_REQUIRED ACTION_. Here is a block of entries. Write out its lines exactly, from the first through the one containing "- rewrite orb_true_iff, IH. split.".

_MATERIALS PROVIDED_.

Lemma test_somewhere r : forall s,
  test r s = true
  <-> exists before after, s = before ++ after /\ testAtStart r after = true.
Proof.
  induction s as [|x s IH]; simpl.
  - rewrite orb_false_r. split.
    + intros H. by exists [], [].
    + intros (before & after & Hs & H). symmetry in Hs.
      apply app_eq_nil in Hs as [-> ->]. done.
  - rewrite orb_true_iff, IH. split.
    + intros [H|(before & after & -> & H)]; [by exists [], (x :: s)|].
      by exists (x :: before), after.
    + intros (before & after & Hs & H). destruct before as [|y before].
      * left. simpl in Hs. by subst after.
      * right. injection Hs as <- ->. by exists before, after.
Qed.

Lemma oneOf_dot (c : N) : oneOf "." c = true <-> c = 46%N.
Proof.
  unfold oneOf. simpl. rewrite orb_false_r. apply N.eqb_eq.
Qed.

Lemma domainSuffix_like (lower : jsstring) :
  test domainSuffix lower = true <-> domainLike lower.
Proof.
  rewrite test_somewhere. unfold domainLike.
  change domainSuffix
    with (Seq (Cls (oneOf ".")) (Seq (alts (List.map litCI DOMAIN_SUFFIXES)) Eol)).
  generalize (lang_alts_litCI DOMAIN_SUFFIXES).
  generalize (alts (List.map litCI DOMAIN_SUFFIXES)). intros tlds Htlds. split.
  - intros (stem & after & -> & H). apply testAtStart_lang in H as (q & s' & -> & H).
    cbn [lang] in H.
    destruct H as (q1 & q2 & -> & (c & -> & Hc) & tld & q4 & -> & Htld & -> & ->).
    apply oneOf_dot in Hc as ->. apply Htlds in Htld as (e & He & Hsame).
    exists stem, tld, e. by rewrite !app_nil_r.
  - intros (stem & tld & e & -> & He & Hsame). exists stem, (46%N :: tld).
    split; [done|]. apply testAtStart_lang. exists (46%N :: tld), [].
    split; [by rewrite app_nil_r|]. cbn [lang].
    exists [46%N], tld. split; [done|]. split; [exists 46%N; by split|].
    exists tld, []. split; [by rewrite app_nil_r|]. split; [|done].
    apply Htlds. by exists e.
Qed.

Lemma urlPrefix_like (lower : jsstring) :
  testAtStart urlPrefix lower = true <-> urlLike lower.
Proof.
  rewrite testAtStart_lang. unfold urlLike.
  change urlPrefix
    with (Seq (alts (List.map litCI URL_PREFIXES)) (Cls (oneOf "."))).
  generalize (lang_alts_litCI URL_PREFIXES).
  generalize (alts (List.map litCI URL_PREFIXES)). intros prefixes Hprefixes. split.
  - intros (q & rest & -> & H). cbn [lang] in H.
    destruct H as (p & q2 & -> & Hp & c & -> & Hc).
    apply oneOf_dot in Hc as ->. apply Hprefixes in Hp as (e & He & Hsame).
    exists p, rest, e. by rewrite <- app_assoc.
  - intros (p & rest & e & -> & He & Hsame). exists (p ++ [46%N]), rest.
    split; [by rewrite <- app_assoc|]. cbn [lang].
    exists p, [46%N]. split; [done|]. split; [apply Hprefixes; by exists e|].
    exists 46%N. by split.
Qed.

Lemma lowerWord_single (lower : jsstring) :
  testAtStart lowerWord lower = true <-> singleWord lower.
Proof.
  rewrite testAtStart_lang. unfold singleWord, lowerWord. cbn [lang]. split.
  - intros (q & s' & -> & q1 & q2 & -> & [Hq Hlen] & -> & ->).
    rewrite !app_nil_r. split; [|done]. intros ->. simpl in Hlen. lia.
  - intros [Hne Hq]. exists lower, []. split; [by rewrite app_nil_r|].
    exists lower, []. split; [by rewrite app_nil_r|]. split; [|done].
    split; [done|]. destruct lower; [done|simpl; lia].
Qed.

Lemma isValidProject_valid (name : jsstring) :
  isValidProject name = true <-> validName name.
Proof.
  rewrite isValidProject_passes. unfold passesFilter, validName. cbv zeta.
  rewrite <- domainSuffix_like, <- urlPrefix_like, <- lowerWord_single.
  rewrite !not_true_iff_false. tauto.
Qed.


Lemma firstOccurrence_unique (occ : jsstring -> jsstring -> jsstring -> Prop)
    (text : jsstring) (f1 f2 : option jsstring) :
  firstOccurrence occ text f1 -> firstOccurrence occ text f2 -> f1 = f2.
Proof.
  destruct f1 as [g1|], f2 as [g2|]; simpl.
  - intros (b1 & r1 & Ht1 & Ho1 & Hf1) (b2 & r2 & Ht2 & Ho2 & Hf2).
    destruct (Hf1 _ _ _ Ht2 Ho2) as [H12|[Hb12 Hg12]];
      destruct (Hf2 _ _ _ Ht1 Ho1) as [H21|[Hb21 Hg21]]; try lia.
    rewrite Ht1 in Ht2. apply app_inj_1 in Ht2 as [_ Ht2]; [|lia].
    apply app_inj_1 in Ht2 as [-> _]; [done|lia].
  - intros (b1 & r1 & Ht1 & Ho1 & _) Hnone. destruct (Hnone _ _ _ Ht1 Ho1).
  - intros Hnone (b2 & r2 & Ht2 & Ho2 & _). destruct (Hnone _ _ _ Ht2 Ho2).
  - done.
Qed.

Lemma candidatesOf_code (text : jsstring) :
  candidatesOf text
    (option_list (titleCandidate text) ++ option_list (pathCandidate text)).
Proof.
  exists (capture titlePattern text), (capture pathPattern text).
  split; [apply capture_title|]. split; [apply capture_path|done].
Qed.

Lemma candidatesOf_unique (text : jsstring) (cs1 cs2 : list jsstring) :
  candidatesOf text cs1 -> candidatesOf text cs2 -> cs1 = cs2.
Proof.
  intros (t1 & p1 & Ht1 & Hp1 & ->) (t2 & p2 & Ht2 & Hp2 & ->).
  by rewrite (firstOccurrence_unique _ _ _ _ Ht1 Ht2),
             (firstOccurrence_unique _ _ _ _ Hp1 Hp2).
Qed.

(** C8 (amended). [inferProject] returns the first candidate, in scanning
    order, that passes the validity filter, and no project when no
    candidate passes it.  Each text has at most two candidates, and they are
    determined by the text: the name in front of its first IDE title bar
    ([<name> - <EditorName>]: the occurrence that starts leftmost, with the
    longest name there), trimmed, and then the segment of its first file
    path that immediately precedes a [src], [lib], [app], [package(s)] or
    [cmd] directory.  Later title bars and paths of the same text are not
    considered.  The filter accepts the names of 3 to 50 code units whose
    lower-casing is not domain-like, not URL-like, not a rejected folder
    name and not a single generic word. *)
Theorem inferProject_first_valid_candidate (sceneTexts : list jsstring) :
  (forall name, isValidProject name = true <-> validName name)
  /\ exists css,
       Forall2 candidatesOf sceneTexts css
       /\ (forall css', Forall2 candidatesOf sceneTexts css' -> css' = css)
       /\ inferProject sceneTexts = List.find isValidProject (concat css)
       /\ (inferProject sceneTexts = None
           <-> forall c, In c (concat css) -> ~ validName c)
       /\ (forall p, inferProject sceneTexts = Some p ->
             validName p /\ In p (concat css)).
Proof.
  split; [apply isValidProject_valid|].
  exists (List.map (fun text => option_list (titleCandidate text)
                                ++ option_list (pathCandidate text)) sceneTexts).
  assert (Hfind : inferProject sceneTexts
                  = List.find isValidProject
                      (concat (List.map (fun text => option_list (titleCandidate text)
                                  ++ option_list (pathCandidate text)) sceneTexts))).
  { induction sceneTexts as [|text rest IH]; simpl; [reflexivity|].
    by rewrite find_app, <- inferProjectIn_find, IH. }
  split; [|split; [|split; [exact Hfind|split]]].
  - induction sceneTexts as [|text rest IH]; simpl; constructor.
    + apply candidatesOf_code.
    + apply IH. 
      clear. induction rest as [|text rest IH]; simpl; [reflexivity|].
      by rewrite find_app, <- inferProjectIn_find, IH.
  - clear Hfind. induction sceneTexts as [|text rest IH]; intros css' Hcss';
      inversion Hcss' as [|? cs ? css'' Hcs Hrest]; subst; simpl; [done|].
    f_equal; [|by apply IH].
    apply (candidatesOf_unique text); [done|apply candidatesOf_code].
  - rewrite Hfind. split.
    + intros Hnone c Hin Hvalid. apply isValidProject_valid in Hvalid.
      pose proof (find_none _ _ Hnone c Hin). congruence.
    + intros Hall. destruct (List.find _ _) as [p|] eqn:Hf; [|reflexivity].
      apply find_some in Hf as [Hin Hv]. apply isValidProject_valid in Hv.
      by destruct (Hall p Hin).
  - intros p Hp. rewrite Hfind in Hp. apply find_some in Hp as [Hin Hv].
    split; [by apply isValidProject_valid|exact Hin].
Qed.

Example inferProject_title :
  inferProject [js "focusd - VS Code | editing event-ingestion.ts"]
  = Some (js "focusd").
Proof. vm_compute. reflexivity. Qed.

Example inferProject_path :
  inferProject [js "Terminal | running tests"; js "open /Users/dev/my_tracker/src/main.ts"]
  = Some (js "my_tracker").
Proof. vm_compute. reflexivity. Qed.

Example inferProject_rejects :
  inferProject [js "github.com - Cursor"; js "/home/src/file.ts"; js "coding - Xcode"]
  = None.
Proof. vm_compute. reflexivity. Qed.

Lemma inferProject_first_valid_candidate_witness :
  let texts := [js "github.com - Cursor | my_tracker - VS Code";
                js "open /Users/dev/my_tracker/src/main.ts"] in
  inferProject texts = Some (js "my_tracker")
  /\ validName (js "my_tracker")
  /\ exists css, Forall2 candidatesOf texts css /\ In (js "my_tracker") (concat css).
Proof.
  intros texts.
  destruct (inferProject_first_valid_candidate texts)
    as (_ & css & Hspec & _ & _ & _ & Hsome).
  assert (Hrun : inferProject texts = Some (js "my_tracker"))
    by (vm_compute; reflexivity).
  destruct (Hsome _ Hrun) as [Hvalid Hin].
  split; [exact Hrun|]. split; [exact Hvalid|]. by exists css.
Defined.

(** A text can hold a valid candidate and yield no project: in
    [github.com - Cursor | my_tracker - VS Code] the first title bar proposes
    [github.com], which the filter rejects, and the second is not looked
    at. *)
Lemma later_title_bar_is_ignored : ~ findsEveryCandidate.
Proof.
  intros H.
  apply (H [js "github.com - Cursor | my_tracker - VS Code"]
           (js "github.com - Cursor | my_tracker - VS Code") (js "my_tracker")).
  - by left.
  - left. exists (js "github.com - Cursor | "), (js "my_tracker"), (js " - VS Code").
    split; [reflexivity|]. split; [|reflexivity]. split.
    + exists 109%N, (js "y_tracker"). split; [reflexivity|]. split; [reflexivity|].
      split; [|simpl; lia]. repeat constructor.
    + exists [32%N], 45%N, [32%N], (js "VS Code"), [], "VS Code"%string.
      split; [reflexivity|]. split; [by repeat constructor|]. split; [reflexivity|].
      split; [by repeat constructor|]. split; [by left|reflexivity].
  - apply isValidProject_valid. vm_compute. reflexivity.
  - vm_compute. reflexivity.
Qed.

End ClassifierFacts.

(* ===================================================================== *)
(** ** Properties of the summarizer *)
(* ===================================================================== *)

Module SummarizerFacts.
Import JS Regex Summarizer.

Definition sumZ (l : list Z) : Z := fold_right Z.add 0 l.

(** The app a segment is attributed to: [s.primaryApp || 'Unknown']. *)
Definition appOf (s : ActivitySegment) : jsstring :=
  orDefault (primaryApp s) (js "Unknown").

(** The seconds of the segments attributed to [app]. *)
Definition segmentSecondsOf (app : jsstring) (segs : list ActivitySegment) : Z :=
  sumZ (List.map (fun s => endTime s - startTime s)
          (List.filter (fun s => bool_decide (appOf s = app)) segs)).

(** The entries of the breakdowns of the micro-summaries, one after the
    other. *)
Definition breakdownEntries (ms : list MicroSummary) : list (jsstring * DictValue) :=
  flat_map (fun m => map_to_list (m_appBreakdown m)) ms.

(** The seconds of the entries of the breakdowns whose name is [app] once
    its suffix is stripped. *)
Definition breakdownSecondsOf (app : jsstring) (ms : list MicroSummary) : Z :=
  sumZ (List.map (fun e => numberOr0 (snd e))
          (List.filter (fun e => bool_decide (normalizeApp (fst e) = app))
                       (breakdownEntries ms))).

(** A key that names no property of [Object.prototype]. *)
Definition ordinaryKey (k : jsstring) : bool :=
  negb (bool_decide (k ∈ INHERITED_KEYS)).

(** The domain suffixes [normalizeApp] strips. *)
Definition APP_SUFFIXES : list string := [".com"; ".org"; ".io"; ".dev"]%string.

(** [app] is [stem] followed by one of the suffixes, in any case. *)
Definition hasSuffix (app stem : jsstring) : Prop :=
  exists tld e,
    app = stem ++ tld /\ In e APP_SUFFIXES /\ ClassifierFacts.sameIgnoringCase tld e.

(** [name] is [app] without its domain suffix: [app] itself when it ends in
    none. *)
Definition withoutSuffix (app name : jsstring) : Prop :=
  hasSuffix app name \/ (name = app /\ forall stem, ~ hasSuffix app stem).

(** The module state that outlives an operation: the store, the two
    watermarks and the two counters. *)
Definition samePersistent (w w' : World) : Prop :=
  store w' = store w
  /\ lastMicroTime w' = lastMicroTime w
  /\ lastSessionSummaryTime w' = lastSessionSummaryTime w
  /\ microCount w' = microCount w
  /\ sessionCount w' = sessionCount w
  /\ activeSessionId w' = activeSessionId w
  /\ llm w' = llm w.

(** The completion call issued next throws, or the decoding of what it
    returns does. *)
Definition nextCallOrDecodeThrows (E : Env) (w : World) : Prop :=
  (exists err, api E (apiCalls w) = Rejected err)
  \/ (exists content, api E (apiCalls w) = Completed content /\ decode E content = None).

_SOLUTION FOR THIS EXERCISE_.
Lemma test_somewhere r : forall s,
  test r s = true
  <-> exists before after, s = before ++ after /\ testAtStart r after = true.
Proof.
  induction s as [|x s IH]; simpl.
  - rewrite orb_false_r. split.
    + intros H. by exists [], [].
    + intros (before & after & Hs & H). symmetry in Hs.
      apply app_eq_nil in Hs as [-> ->]. done.
  - rewrite orb_true_iff, IH. split.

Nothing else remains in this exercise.